The short answer is that compensation will be initially capped to a
predetermined level, at least at first, because there is still so much that we
cannot yet quantify properly.

The long answer is that insurance is based on the notion that we as cloud
insurance providers can properly and accurately calculate the costs of certain
events (data loss/downtime) happening on a group basis for a corporate
consumer. But it's really hard to calculate the costs on an individual basis,
so asking an individual consumer to quantify their estimated losses for the
downtime/data loss they have experienced is always going to make everybody's
headache, you can imagine the calls with the loss adjusters.

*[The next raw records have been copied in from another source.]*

Lemma binary_round_integer s p :
  Z.pos p < 2 ^ 53 ->
  binary_round prec emax s p 0
  = S754_finite s (mantissa p) (Z.pos (digits2_pos p) - 53).
Proof.
  intros Hp. pose proof (digits2_pos_le p Hp) as Hd.
  unfold binary_round, shl_align, mantissa.
  assert (Hfexp : fexp prec emax (Z.pos (digits2_pos p) + 0)
                  = Z.pos (digits2_pos p) - 53).
  { unfold fexp, emin, prec, emax. lia. }
  rewrite Hfexp.
  replace (Z.pos (digits2_pos p) - 53 - 0) with (- (53 - Z.pos (digits2_pos p)))
    by lia.
  destruct (53 - Z.pos (digits2_pos p)) as [|d|d] eqn:Ed; [| |lia].
  - change (- 0) with 0. cbv beta iota.
    rewrite binary_round_aux_exact by lia. f_equal. lia.
  - change (- Z.pos d) with (Z.neg d). cbv beta iota.
    rewrite binary_round_aux_exact; [reflexivity| |lia].
    rewrite iter_xO_digits, Pos2Z.inj_add. lia.
Qed.

Lemma mantissa_value p :
  Z.pos p < 2 ^ 53 ->
  Z.pos (mantissa p) = Z.pos p * 2 ^ (53 - Z.pos (digits2_pos p)).
Proof.
  intros Hp. unfold mantissa.
  destruct (53 - Z.pos (digits2_pos p)) as [|d|d] eqn:Ed.
  - cbn. lia.
  - apply iter_xO_value.
  - pose proof (digits2_pos_le p Hp). lia.
Qed.

(** On the integers below [2^53] the order of the numbers is the order
    of the integers. *)
Lemma ltb_positive p q :
  Z.pos p < 2 ^ 53 -> Z.pos q < 2 ^ 53 ->
  ltb (binary_round prec emax false p 0) (binary_round prec emax false q 0)
  = (Z.pos p <? Z.pos q)%Z.
Proof.
  intros Hp Hq. rewrite !binary_round_integer by assumption.
  unfold ltb, SFltb, SFcompare.
  pose proof (digits2_pos_bounds p) as [Hplo Hphi].
  pose proof (digits2_pos_bounds q) as [Hqlo Hqhi].
  pose proof (mantissa_value p Hp) as Hmp.
  pose proof (mantissa_value q Hq) as Hmq.
  pose proof (digits2_pos_le p Hp) as Hdp.
  pose proof (digits2_pos_le q Hq) as Hdq.
  destruct (Z.compare_spec (Z.pos (digits2_pos p) - 53) (Z.pos (digits2_pos q) - 53))
    as [E|E|E].
  - assert (Ed : Z.pos (digits2_pos p) = Z.pos (digits2_pos q)) by lia.
    rewrite Ed in Hmp. change (Pos.compare_cont Eq (mantissa p) (mantissa q))
      with (Z.pos (mantissa p) ?= Z.pos (mantissa q))%Z.
    rewrite Hmp, Hmq.
    assert (0 < 2 ^ (53 - Z.pos (digits2_pos q))) by (apply Z.pow_pos_nonneg; lia).
    destruct (Z.compare_spec (Z.pos p * 2 ^ (53 - Z.pos (digits2_pos q)))
                             (Z.pos q * 2 ^ (53 - Z.pos (digits2_pos q))));
      symmetry; [apply Z.ltb_ge|apply Z.ltb_lt|apply Z.ltb_ge]; nia.
  - symmetry. apply Z.ltb_lt.
    assert (2 ^ Z.pos (digits2_pos p) <= 2 ^ (Z.pos (digits2_pos q) - 1))
      by (apply Z.pow_le_mono_r; lia). lia.
  - symmetry. apply Z.ltb_ge.
    assert (2 ^ Z.pos (digits2_pos q) <= 2 ^ (Z.pos (digits2_pos p) - 1))
      by (apply Z.pow_le_mono_r; lia). lia.
Qed.

Lemma ltb_number_of_Z a b :
  - 2 ^ 53 < a < 2 ^ 53 -> 0 < b < 2 ^ 53 ->
  ltb (number_of_Z a) (number_of_Z b) = (a <? b)%Z
  /\ ltb (number_of_Z b) (number_of_Z a) = (b <? a)%Z.
Proof.
  intros Ha Hb. destruct b as [|q|q]; try lia.
  destruct a as [|p|p]; unfold number_of_Z, binary_normalize.
  - rewrite binary_round_integer by lia. split; reflexivity.
  - split; apply ltb_positive; lia.
  - rewrite !binary_round_integer by lia. split; reflexivity.
Qed.

Lemma isInteger_number_of_Z z :
  - 2 ^ 53 < z < 2 ^ 53 -> isInteger (number_of_Z z) = true.
Proof.
  intros Hz. destruct z as [|p|p]; unfold number_of_Z, binary_normalize;
    [reflexivity| |]; rewrite binary_round_integer by lia; cbn [isInteger];
    (destruct (Z.leb_spec 0 (Z.pos (digits2_pos p) - 53)); [reflexivity|]);
    rewrite mantissa_value by lia;
    (replace (- (Z.pos (digits2_pos p) - 53)) with (53 - Z.pos (digits2_pos p))
      by lia);
    rewrite Z.mod_mul; [reflexivity| |reflexivity|];
    apply Z.pow_nonzero; lia.
Qed.

Lemma isNaN_number_of_Z z : - 2 ^ 53 < z < 2 ^ 53 -> isNaN (number_of_Z z) = false.
Proof.
  intros Hz. destruct z as [|p|p]; unfold number_of_Z, binary_normalize;
    [reflexivity| |]; now rewrite binary_round_integer by lia.
Qed.

(** X18: the rule of "Cust No'" on integers (below [2^53] in
    magnitude): an integer from 10000 to 99999 passes, a smaller one gets
    the message of the lower bound, a larger one that of the upper
    bound. *)
Theorem customer_number_rule schema z :
  assoc invoiceDataFormat "Cust No'" = Some schema ->
  - 2 ^ 53 < z < 2 ^ 53 ->
  Zod.safeParse schema (Some (VNum (number_of_Z z)))
  = if (z <? 10000)%Z
    then ["Number must be greater than or equal to 10000"]
    else if (99999 <? z)%Z
         then ["Number must be less than or equal to 99999"]
         else [].
Proof.
  intros [= <-] Hz. unfold Zod.safeParse.
  rewrite isNaN_number_of_Z by assumption.
  cbn [flat_map Zod.check_number app].
  rewrite isInteger_number_of_Z by assumption.
  destruct (ltb_number_of_Z z 10000 Hz) as [-> _]; [lia|].
  destruct (ltb_number_of_Z z 99999 Hz) as [_ ->]; [lia|].
  destruct (Z.ltb_spec z 10000), (Z.ltb_spec 99999 z); try lia; reflexivity.
Qed.

Lemma customer_number_rule_witness :
  Zod.safeParse
    (Zod.ZodNumber [Zod.CheckInt; Zod.CheckGte 10000; Zod.CheckLte 99999])
    (Some (VNum (number_of_Z 123456)))
  = ["Number must be less than or equal to 99999"].
Proof.
  apply (customer_number_rule _ 123456); [reflexivity|lia].
Defined.

Lemma toUpperCase_length s : String.length (toUpperCase s) = String.length s.
Proof. induction s as [|c s IH]; cbn; congruence. Qed.

(** X19: the rule of the two currency columns accepts exactly the
    strings of three characters, in any case: [toUpperCase] transforms
    the text, it does not check it. *)
Theorem currency_code_rule name schema s :
  name = "Item Price Currency" \/ name = "Invoice Currency" ->
  assoc invoiceDataFormat name = Some schema ->
  isAscii s = true ->
  Zod.safeParse schema (Some (VStr s)) = [] <-> String.length s = 3%nat.
Proof.
  intros [-> | ->] [= <-] _; unfold Zod.safeParse; cbn [Zod.check_string];
    rewrite toUpperCase_length;
    (destruct (Nat.eqb_spec (String.length s) 3) as [E|E];
     [now split|split; [discriminate|contradiction]]).
Qed.

Lemma currency_code_rule_witness :
  Zod.safeParse (Zod.ZodString [Zod.CheckToUpperCase; Zod.CheckLength 3])
    (Some (VStr "usd")) = []
  <-> String.length "usd" = 3%nat.
Proof.
  apply (currency_code_rule "Invoice Currency" _ "usd");
    [right; reflexivity|reflexivity|reflexivity].
Defined.

(** ** [calculateTotalInvoiceCurrency] *)

(** *** What the calculator leaves alone *)

(** X20: the total calculator writes the total of each record it is
    given under "Invoice Total" and changes nothing else: it creates and
    removes no object, changes no other key of such a record, and leaves
    every record outside the array as it was. *)
Theorem calculateTotalInvoiceCurrency_frame
    rates (heap : list record) (invoicesData : list nat) :
  let result := calculateTotalInvoiceCurrency rates heap invoicesData in
  List.length result.1 = List.length heap
  /\ forall address (invoiceData : record),
       heap !! address = Some invoiceData ->
       exists invoiceData' : record,
         result.1 !! address = Some invoiceData'
         /\ (forall k, k <> "Invoice Total" ->
                       invoiceData' !! k = invoiceData !! k)
         /\ (address ∈ invoicesData ->
             invoiceData' !! "Invoice Total"
             = Some (FValue (VStr (totalText rates invoiceData))))
         /\ (address ∉ invoicesData -> invoiceData' = invoiceData).
Proof.
  cbv zeta. unfold calculateTotalInvoiceCurrency. cbn [fst snd].
  split.
  - revert heap. induction invoicesData as [|a l IH]; intros heap; cbn [foldl];
      [reflexivity|].
    now rewrite IH, length_alter.
  - intros address invoiceData Hheap. rewrite calculate_lookup, Hheap.
    case_bool_decide as Hin; cbn [fmap option_fmap option_map].
    + exists (withTotal rates invoiceData). split; [reflexivity|].
      rewrite withTotal_insert. split; [|split].
      * intros k Hk. now apply lookup_insert_ne.
      * intros _. apply lookup_insert_eq.
      * intros Hout. contradiction.
    + exists invoiceData. split; [reflexivity|]. split; [reflexivity|].
      split; [intros; contradiction|reflexivity].
Qed.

As cloud providers (both founders are cloud providers), we know exactly how
much downtime, data loss we have suffered from historically, I consider this
inside information almost, but it's not enough data.

We can also scrape the interwebs for any publicly available information on
critical events occurring, we can gather as many data points as we possibly
can, but ultimately it is still not enough to provide us with the risk
visibility that we need to properly start calculating costs to an individual
level, we need more data and lots of it.

Only when we have large pools of insured cloud consumers to measure over a
period of time, will we begin to become properly informed on the true costs of
downtime, data loss and cyber-attack on a group and individual basis.

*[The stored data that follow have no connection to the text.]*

(** C8 fails as stated: when [Math.random] returns the same number twice the
    clone holds the same identifier twice. *)
Lemma cloneTemplate_ids_collide :
  ¬ NoDup (map Task.id (cloneTemplate stuck_random36 epoch_date 0 0).1).
Proof.
  intros Hnd. apply NoDup_cons_1_1 in Hnd. apply Hnd. left.
Qed.

(* ------------------------------------------------------------------ *)
(** ** CSV *)

Lemma set_order_elem_of (seen xs : list string) (x : string) :
  x ∈ set_order seen xs ↔ x ∈ xs ∧ x ∉ seen.
Proof.
  revert seen. induction xs as [|y xs IH]; intros seen; simpl.
  - split; [by intros ?%elem_of_nil | by intros [?%elem_of_nil _]].
  - case_bool_decide as Hy.
    + rewrite IH, elem_of_cons. split.
      * intros [Hx Hns]. split; [by right|done].
      * intros [[->|Hx] Hns]; done.
    + rewrite !elem_of_cons, IH, elem_of_cons. split.
      * intros [->|[Hx Hns]]; [by split; [left|]|].
        split; [by right|]. intros Hs. apply Hns. by right.
      * intros [[->|Hx] Hns]; [by left|].
        destruct (decide (x = y)) as [->|Hne]; [by left|]. right.
        split; [done|]. by intros [?|?].
Qed.

Lemma set_order_NoDup (seen xs : list string) : NoDup (set_order seen xs).
Proof.
  revert seen. induction xs as [|y xs IH]; intros seen; simpl; [constructor|].
  case_bool_decide; [apply IH|].
  constructor; [|apply IH].
  rewrite set_order_elem_of, elem_of_cons. intros [_ Hn]. apply Hn. by left.
Qed.

Lemma lf_free_app (a b : string) : lf_free (a +:+ b) = lf_free a && lf_free b.
Proof. induction a as [|c a IH]; simpl; [done|]. by rewrite IH, andb_assoc. Qed.

Lemma lf_free_join_comma (xs : list string) :
  Forall (fun x => lf_free x = true) xs → lf_free (join (String COMMA EmptyString) xs) = true.
Proof.
  unfold join. induction 1 as [|x xs Hx Hxs IH]; simpl; [done|].
  destruct xs as [|y ys]; [done|].
  rewrite lf_free_app, Hx. simpl. exact IH.
Qed.

Lemma lf_free_double_quotes (s : string) : lf_free (double_quotes s) = lf_free s.
Proof.
  induction s as [|c s IH]; simpl; [done|].
  destruct (Ascii.eqb_spec c DQUOTE) as [->|Hne]; simpl; by rewrite IH.
Qed.

Lemma lf_free_esc (v : JsValue) : lf_free (esc v) = lf_free (cell_text v).
Proof.
  unfold esc. simpl. rewrite lf_free_app, lf_free_double_quotes. simpl.
  by rewrite andb_true_r.
Qed.

Lemma get_prop_lf_free (r : Row) (h : string) :
  row_lf_free r → lf_free (cell_text (get_prop r h)) = true.
Proof.
  induction r as [|[k v] r IH]; intros Hr; simpl; [done|].
  destruct (String.eqb k h).
  - apply (Hr k v). by left.
  - apply IH. intros k' v' Hin. apply Hr. by right.
Qed.

Lemma split_lines_nonempty (s : string) : split_lines s ≠ [].
Proof.
  induction s as [|c s IH]; simpl; [done|].
  destruct (Ascii.eqb c LF); [done|]. by destruct (split_lines s).
Qed.

Lemma split_lines_app (a b : string) :
  lf_free a = true →
  split_lines (a +:+ String LF b) = a :: split_lines b.
Proof.
  induction a as [|c a IH]; simpl; intros Ha; [done|].
  apply andb_true_iff in Ha as [Hc Ha]. apply negb_true_iff in Hc.
  rewrite Hc, (IH Ha). done.
Qed.

Lemma split_lines_lf_free (a : string) : lf_free a = true → split_lines a = [a].
Proof.
  induction a as [|c a IH]; simpl; intros Ha; [done|].
  apply andb_true_iff in Ha as [Hc Ha]. apply negb_true_iff in Hc.
  by rewrite Hc, (IH Ha).
Qed.

Lemma split_lines_join (x : string) (xs : list string) :
  Forall (fun l => lf_free l = true) (x :: xs) →
  split_lines (join (String LF EmptyString) (x :: xs)) = x :: xs.
Proof.
  unfold join. revert x. induction xs as [|y ys IH]; intros x Hall.
  - simpl. apply split_lines_lf_free. by inv Hall.
  - inv Hall. change (String.concat (String LF EmptyString) (x :: y :: ys))
      with (x +:+ String LF (String.concat (String LF EmptyString) (y :: ys))).
    rewrite split_lines_app by done. f_equal. by apply IH.
Qed.


Lemma csv_headers_elem_of (rows : list Row) (k : string) :
  k ∈ csv_headers rows ↔ ∃ r, r ∈ rows ∧ k ∈ Object_keys r.
Proof.
  unfold csv_headers. rewrite set_order_elem_of, list_elem_of_In, in_flat_map.
  split.
  - intros [(r & Hr & Hk) _]. exists r. by rewrite !list_elem_of_In.
  - intros (r & Hr & Hk). split; [|by intros ?%elem_of_nil].
    exists r. by rewrite <-!list_elem_of_In.
Qed.




(* ------------------------------------------------------------------ *)
(** ** The local adapter *)

Lemma merge_patch_patched (t : Task) (p : Patch) : patched t p (merge_patch t p).
Proof.
  unfold patched, merge_patch, field_merged. simpl.
  destruct p as [i c ti s o d n]; simpl.
  destruct i, c, ti, s, o, d, n; simpl; repeat split.
Qed.

Lemma map_patch_tasks (taskId : string) (p : Patch) (ts : list Task) :
  tasks_patched taskId p ts
    (map (fun t => if bool_decide (Task.id t = taskId) then merge_patch t p else t) ts).
Proof.
  split; [apply length_map|].
  intros j t Hj. rewrite list_lookup_fmap, Hj. simpl.
  eexists; split; [done|]. case_bool_decide; split; try done.
  intros _. apply merge_patch_patched.
Qed.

Eventually, I can see cloud insurance becoming just another form of insurance
like any other, the risks understood and quantified accurately on a group
basis, but we still have a long way to go until we get there.

For the foreseeable future, expect capped compensation and plenty of data
gathering from the emerging cloud insurance industry.

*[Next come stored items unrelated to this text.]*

(** X17. [sync] of a query without lazy collections runs the graph once, and
    only after it has subscribed to every collection.  Called with the flag
    down, it ends within depth one: what the subscriptions do first moves
    data to the inputs and runs nothing; then, if every source is ready or
    in its initial commit, the graph is run once and what follows the run
    is written to the result collection; if a source is not, nothing is
    run at all.  It throws either while it subscribes, and the flag stays
    down, or out of the run.  (With a lazy collection the join operator
    calls [loadKeys] or [loadInitialState] during the run, and they run the
    graph again.) *)
Theorem sync_runs_the_graph_once fuel w :
  noLazyCollection w = true ->
  subscribedToAllCollections w = false ->
  let queued w' evs := trace w' = trace w ++ evs /\ forallb quiet evs = true in
  let started w' :=
    exists evs,
      forallb quiet evs = true
      /\ if allCollectionsReadyOrInitialCommit w
         then exists events,
                trace w' = trace w ++ evs ++ EvGraphRun :: events
                /\ forallb written events = true
         else trace w' = trace w ++ evs in
  finished (sync ops (S fuel) w)
           (fun _ w' => subscribedToAllCollections w' = true /\ started w')
           (fun w' =>
              (subscribedToAllCollections w' = false /\ exists evs, queued w' evs)
              \/ (subscribedToAllCollections w' = true
                  /\ allCollectionsReadyOrInitialCommit w = true
                  /\ started w')).
Proof.
  intros _ Hflag queued started.
  assert (canRun w = false) as Hno
    by (unfold canRun; by rewrite Hflag, andb_false_r).
  unfold sync. step. cbn [getWorld finished]. step.
  eapply finished_mono;
    [apply finished_ended;
       [by apply subscribeAll_finishes
       |apply (EffectsFacts.effect_subscribeAll ops (S fuel) _ w I)]|..].
  2:{ intros w1 [_ (_ & Hflag1 & (evs & Htr & Hq) & _)]. left.
      split; [congruence|]. exists evs. split; [done|by apply Hq]. }
  intros [] w1 [_ (Hst & Hflag1 & (evs & Htr & Hq) & _)].
  specialize (Hq Hno).
  step. cbn [setSubscribedToAllCollections finished].
  set (w2 := mkWorld _ _ _ _ _ _ _).
  assert (canRun w2 = allCollectionsReadyOrInitialCommit w) as Hrun.
  { unfold canRun. rewrite andb_true_r.
    rewrite !EffectsFacts.allCollectionsReadyOrInitialCommit_statuses.
    by change (statuses w2) with (statuses w1); rewrite Hst. }
  assert (trace w2 = trace w ++ evs) as Htr2 by done.
  assert (subscribedToAllCollections w2 = true) as Hflag2 by done.
  clearbody w2.
  eapply finished_mono;
    [apply finished_ended;
       [apply maybeRunGraph_once
       |apply (EffectsFacts.effect_maybeRunGraph ops (S fuel) None w2 I)]|..].
  - intros [] w' [Hran (_ & Hflag' & _)]. split; [congruence|].
    exists evs. split; [done|]. rewrite <- Hrun.
    destruct (canRun w2).
    + destruct Hran as (events & Htr' & Hw). exists events.
      split; [by rewrite Htr', Htr2, <- app_assoc|done].
    + by rewrite Hran.
  - intros w' [[Hcan (events & Htr' & Hw)] (_ & Hflag' & _)]. right.
    split_and!; [congruence|congruence|].
    exists evs. split; [done|]. rewrite <- Hrun, Hcan. exists events.
    split; [by rewrite Htr', Htr2, <- app_assoc|done].
Qed.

It’s a brand new field of insurance, we have yet to work everything out
properly to the point where we understand it at scale, but we are making great
progress and I think we have a head start on the traditional insurance
industry being cloud providers and industry insiders.

I hope that I answered it to your satisfaction, I was really hoping somebody
would post about us here so we could get the really hard questions we are
looking for, HN is the place I come to feel stupid and if anyone asks us the
hard questions, I knew it was going to be you guys.

------
vDesktop
Seriously though, somebody ask us a question we do not know the answer to. Why
do you think I am here?